◆ How to complete this task
Scan the records below for the line with "false mode_ sp" and the line with "(** The record". Repeat those two lines and every line between them exactly, and nothing else.

◆ Data extracted from a collection
-- -- --

(** ** The debate as a system of agents *)

(** The request the moderator sends to the judge as the last statement of a
    round that has run to its end. *)
Definition is_score_request (e : event) : bool :=
  match e with
  | SendData (JObj [(k, JStr t)]) (Some target) =>
      String.eqb k "type" && String.eqb t "score_round" && String.eqb target "judge"
  | _ => false
  end.

(** The rounds completed so far, read off the output log. *)
Definition completed_rounds (w : World) : nat :=
  length (filter is_score_request (out w)).

(** A system state: the world, and how many of the moderator's
    [score_round] requests the judge has taken up. *)
Record System : Type := mkSystem {
  world : World;
  served : nat
}.

(** Fresh inputs from the environment: more time passes, the language
    model answers. *)
Definition supply (readings : list Q) (answers : list attempt) (w : World) : World :=
  mkWorld (userdata w) (score_history w) readings answers (out w).

(** The moves of the system.  A handler may end in an exception or still be
    waiting for an input; the world it leaves behind is kept either way.  The
    judge scores a round only on a request of the moderator that it has not
    yet taken up. *)
Inductive step : System -> System -> Prop :=
| step_supply : forall s readings answers,
    step s (mkSystem (supply readings answers (world s)) (served s))
| step_transcript : forall s speaker text,
    step s (mkSystem (world_of (receive_transcript speaker text (world s))) (served s))
| step_prep : forall s team,
    step s (mkSystem (world_of (request_prep_time team (world s))) (served s))
| step_continue : forall s,
    step s (mkSystem (world_of (start_round (world s))) (served s))
| step_score : forall s,
    (served s < completed_rounds (world s))%nat ->
    step s (mkSystem (world_of (score_round (world s))) (S (served s)))
| step_finalize : forall s,
    step s (mkSystem (world_of (finalize_scores (world s))) (served s)).

(** A session starts from the state [entrypoint] builds, with the moderator
    entering through [initialize_debate]. *)
Definition boot (room mode_ : string) (swapped : bool) (pick : nat)
  (readings : list Q) (answers : list attempt) : System :=
  mkSystem
    (world_of (initialize_debate swapped pick
                 (mkWorld (initial_state room mode_) [] readings answers [])))
    0.

Inductive reachable : System -> Prop :=
| reach_boot : forall room mode_ swapped pick readings answers,
    reachable (boot room mode_ swapped pick readings answers)
| reach_step : forall s s', reachable s -> step s s' -> reachable s'.

(** ** Vocabulary of the properties *)

(** A score in the closed interval from 21 to 30. *)
Definition in_range (x : pynum) : Prop :=
  match x with
  | PInt z => 21 <= z <= 30
  | PFloat q => (21 <= q /\ q <= 30)%Q
  | PInf _ | PNaN => False
  end.

(** The debaters a run has addressed with [set_speaking] carrying
    [can_speak], in the order of sending. *)
Fixpoint speaking_targets (can_speak : bool) (evs : list event) : list string :=
  match evs with
  | [] => []
  | SendData (JObj [(_, JStr t); (_, JBool b)]) (Some target) :: r =>
      if String.eqb t "set_speaking" && Bool.eqb b can_speak
      then target :: speaking_targets can_speak r
      else speaking_targets can_speak r
  | _ :: r => speaking_targets can_speak r
  end.

(** The eligible debaters among the participants of a round. *)
Definition eligible (mode_ : string) (sp : speakers) : list string :=
  filter (may_speak mode_) (participants sp).

(** The rational a finite number denotes. *)
Definition value (x : pynum) : Q :=
  match x with
  | PInt z => inject_Z z
  | PFloat q => q
  | PInf _ | PNaN => 0
  end.

Definition finite (x : pynum) : Prop :=
  match x with PInt _ | PFloat _ => True | PInf _ | PNaN => False end.

(** The arithmetic mean of a list of rationals, 0 for the empty list. *)
Definition mean (l : list Q) : Q :=
  match l with
  | [] => 0
  | _ :: _ => (fold_right Qplus 0 l / inject_Z (Z.of_nat (length l)))%Q
  end.

(** An answer of the language model that is a failure of the backend or of
    the parse. *)
Definition failed (a : attempt) : Prop := a = GenerateFails \/ a = InvalidText.


(** The weakest precondition of a run: [Q] is to hold of the value and the
    world when the run returns, [E] of the world when it raises or is stuck. *)
Definition wp {A : Type} (m : M A) (Q : A -> World -> Prop) (E : World -> Prop)
  (w : World) : Prop :=
  match m w with
  | Ok a w' => Q a w'
  | Raised _ w' | Stuck w' => E w'
  end.

(** What the countdown of a round does to the world: it reads the clock,
    overwrites [time_remaining], sleeps and broadcasts the state.  A predicate
    is [timer_stable] when none of these can falsify it. *)
Definition timer_stable (Inv : World -> Prop) : Prop :=
  (forall u h c c' l o, Inv (mkWorld u h c l o) -> Inv (mkWorld u h c' l o)) /\
  (forall u h c l o tr,
     Inv (mkWorld u h c l o) -> Inv (mkWorld (set_time_remaining tr u) h c l o)) /\
  (forall u h c l o d,
     Inv (mkWorld u h c l o) -> Inv (mkWorld u h c l (o ++ [Sleep d]))) /\
  (forall u h c l o name sp x,
     Inv (mkWorld u h c l o) ->
     Inv (mkWorld u h c l (o ++ [SendData (state_message name sp x) None]))).

(** The event [announce message] leaves in the log. *)
Definition announcement (message : string) : event :=
  SendData (JObj [("type", JStr "announcement"); ("message", JStr message)]) None.

(** The events of one turn of the countdown. *)
Definition is_tick (e : event) : Prop :=
  (exists d, e = Sleep d) \/
  (exists name sp x, e = SendData (state_message name sp x) None).

(** The [set_speaking] messages to the eligible debaters of a round. *)
Definition speaking_signals (can_speak : bool) (mode_ : string) (sp : speakers)
  : list event :=
  map (fun d => SendData (set_speaking_message can_speak) (Some ("debater_" ++ lower d)))
      (eligible mode_ sp).

(** The log of a round that has run to its end: [ticks] are the events of
    its countdown, [remaining] is [time_remaining] when the countdown stops. *)
Definition round_log (mode_ : string) (r : round) (ticks : list event) (remaining : Q)
  : list event :=
  let '(round_name, duration, sp) := r in
  ([announcement ("Starting round: " ++ title (replace "_" " " round_name));
    SendData (state_message round_name sp (PInt duration)) None]
   ++ speaking_signals true mode_ sp
   ++ ticks
   ++ [announcement "Time's up! Please stop speaking."]
   ++ speaking_signals false mode_ sp
   ++ (if (duration =? 3 * 60) && Qltb remaining 0
       then [announcement ("Warning: Round ended " ++ fixed1 (Qabs remaining)
                           ++ "s early. Points may be deducted.")]
       else [])
   ++ [SendData (JObj [("type", JStr "score_round")]) (Some "judge")])%list.

(** The worlds a countdown can lead to from the world of components
    [u], [h], [l], [o]. *)
Definition ticking (u : DebateState) (h : list json) (l : list attempt) (o : list event)
  (w : World) : Prop :=
  exists tr c ticks,
    Forall is_tick ticks /\
    w = mkWorld (set_time_remaining tr u) h c l (o ++ ticks).

(** The worlds the judge's questions to the language model can lead to from
    the world of components [u], [h], [c], [o]: only answers are consumed
    and questions logged. *)
Definition asking (prompt : string) (u : DebateState) (h : list json) (c : list Q)
  (o : list event) (w : World) : Prop :=
  exists l n, w = mkWorld u h c l (o ++ repeat (AskLLM prompt) n).

(** The record [evaluate_round] appends to the score history. *)
Definition score_record (round_name : string) (score_t1 score_t2 : pynum)
  (explanation : json) : json :=
  JObj [("round", JStr round_name); ("T1_score", JNum score_t1);
        ("T2_score", JNum score_t2); ("explanation", explanation)].

(** The two messages [score_round] ends with. *)
Definition scores_messages (round_name : string) (score_t1 score_t2 : pynum)
  (explanation : json) : list event :=
  [SendData (JObj [("type", JStr "scores"); ("round", JStr round_name);
                   ("T1_score", JNum score_t1); ("T2_score", JNum score_t2);
                   ("explanation", explanation)]) None;
   SendData (JObj [("type", JStr "continue_debate")]) (Some "moderator")].


(** A round has run to its end between [w] and [w']. *)
Definition advanced (w w' : World) : Prop :=
  round_index (userdata w) < Z.of_nat (length (active_rounds (userdata w))) /\
  (exists tr, userdata w' =
              set_round_index (round_index (userdata w) + 1)
                (set_time_remaining tr (userdata w))) /\
  score_history w' = score_history w /\
  completed_rounds w' = S (completed_rounds w).

(** What a round that is running, or was cut short, has left alone in the
    world [w0] it started from: everything in the state but
    [time_remaining], the judge's history, the count of completed rounds. *)
Definition untouched (w0 w : World) : Prop :=
  (exists tr, userdata w = set_time_remaining tr (userdata w0)) /\
  score_history w = score_history w0 /\
  completed_rounds w = completed_rounds w0.

(** The part of the world the scheduling and scoring invariants read:
    [w'] agrees with [w] on it. *)
Definition same_digest (w w' : World) : Prop :=
  round_index (userdata w') = round_index (userdata w) /\
  custom_rounds (userdata w') = custom_rounds (userdata w) /\
  scores (userdata w') = scores (userdata w) /\
  completed_rounds w' = completed_rounds w.



(** The world in which [request_prep_time] starts the next round, for a
    team with [available] seconds of prep time: the budget is charged, the
    pause announced, slept through and announced as over. *)
Definition charged (team : string) (available : Q) (w : World) : World :=
  let duration := if Qltb (inject_Z (2 * 60)) available
                  then inject_Z (2 * 60) else available in
  mkWorld
    (set_prep_time (dset (prep_time (userdata w)) team (Qred (available - duration)))
       (userdata w))
    (score_history w) (clock w) (llm w)
    (out w ++ [announcement ("Team " ++ team ++ " using " ++ fixed1 (duration / 60)
                             ++ " min of prep time.");
               Sleep duration;
               announcement ("Prep time for Team " ++ team ++ " is over.")]).

(** A session in which [rounds] further rounds are run one after the other,
    each on a clock that lets it end, and none is scored. *)
Fixpoint play (rounds : nat) (s : System) : System :=
  match rounds with
  | O => s
  | S n =>
      let s' := play n s in
      mkSystem (world_of (start_round (supply [0; 0; 300]%Q [] (world s')))) (served s')
  end.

-- -- --

◆ Exercise output
   ++ speaking_signals false mode_ sp
   ++ (if (duration =? 3 * 60) && Qltb remaining 0
       then [announcement ("Warning: Round ended " ++ fixed1 (Qabs remaining)
                           ++ "s early. Points may be deducted.")]
       else [])
   ++ [SendData (JObj [("type", JStr "score_round")]) (Some "judge")])%list.

(** The worlds a countdown can lead to from the world of components
    [u], [h], [l], [o]. *)
Definition ticking (u : DebateState) (h : list json) (l : list attempt) (o : list event)
  (w : World) : Prop :=
  exists tr c ticks,
    Forall is_tick ticks /\
    w = mkWorld (set_time_remaining tr u) h c l (o ++ ticks).

(** The worlds the judge's questions to the language model can lead to from
    the world of components [u], [h], [c], [o]: only answers are consumed
    and questions logged. *)
Definition asking (prompt : string) (u : DebateState) (h : list json) (c : list Q)
  (o : list event) (w : World) : Prop :=
  exists l n, w = mkWorld u h c l (o ++ repeat (AskLLM prompt) n).

(** The record [evaluate_round] appends to the score history. *)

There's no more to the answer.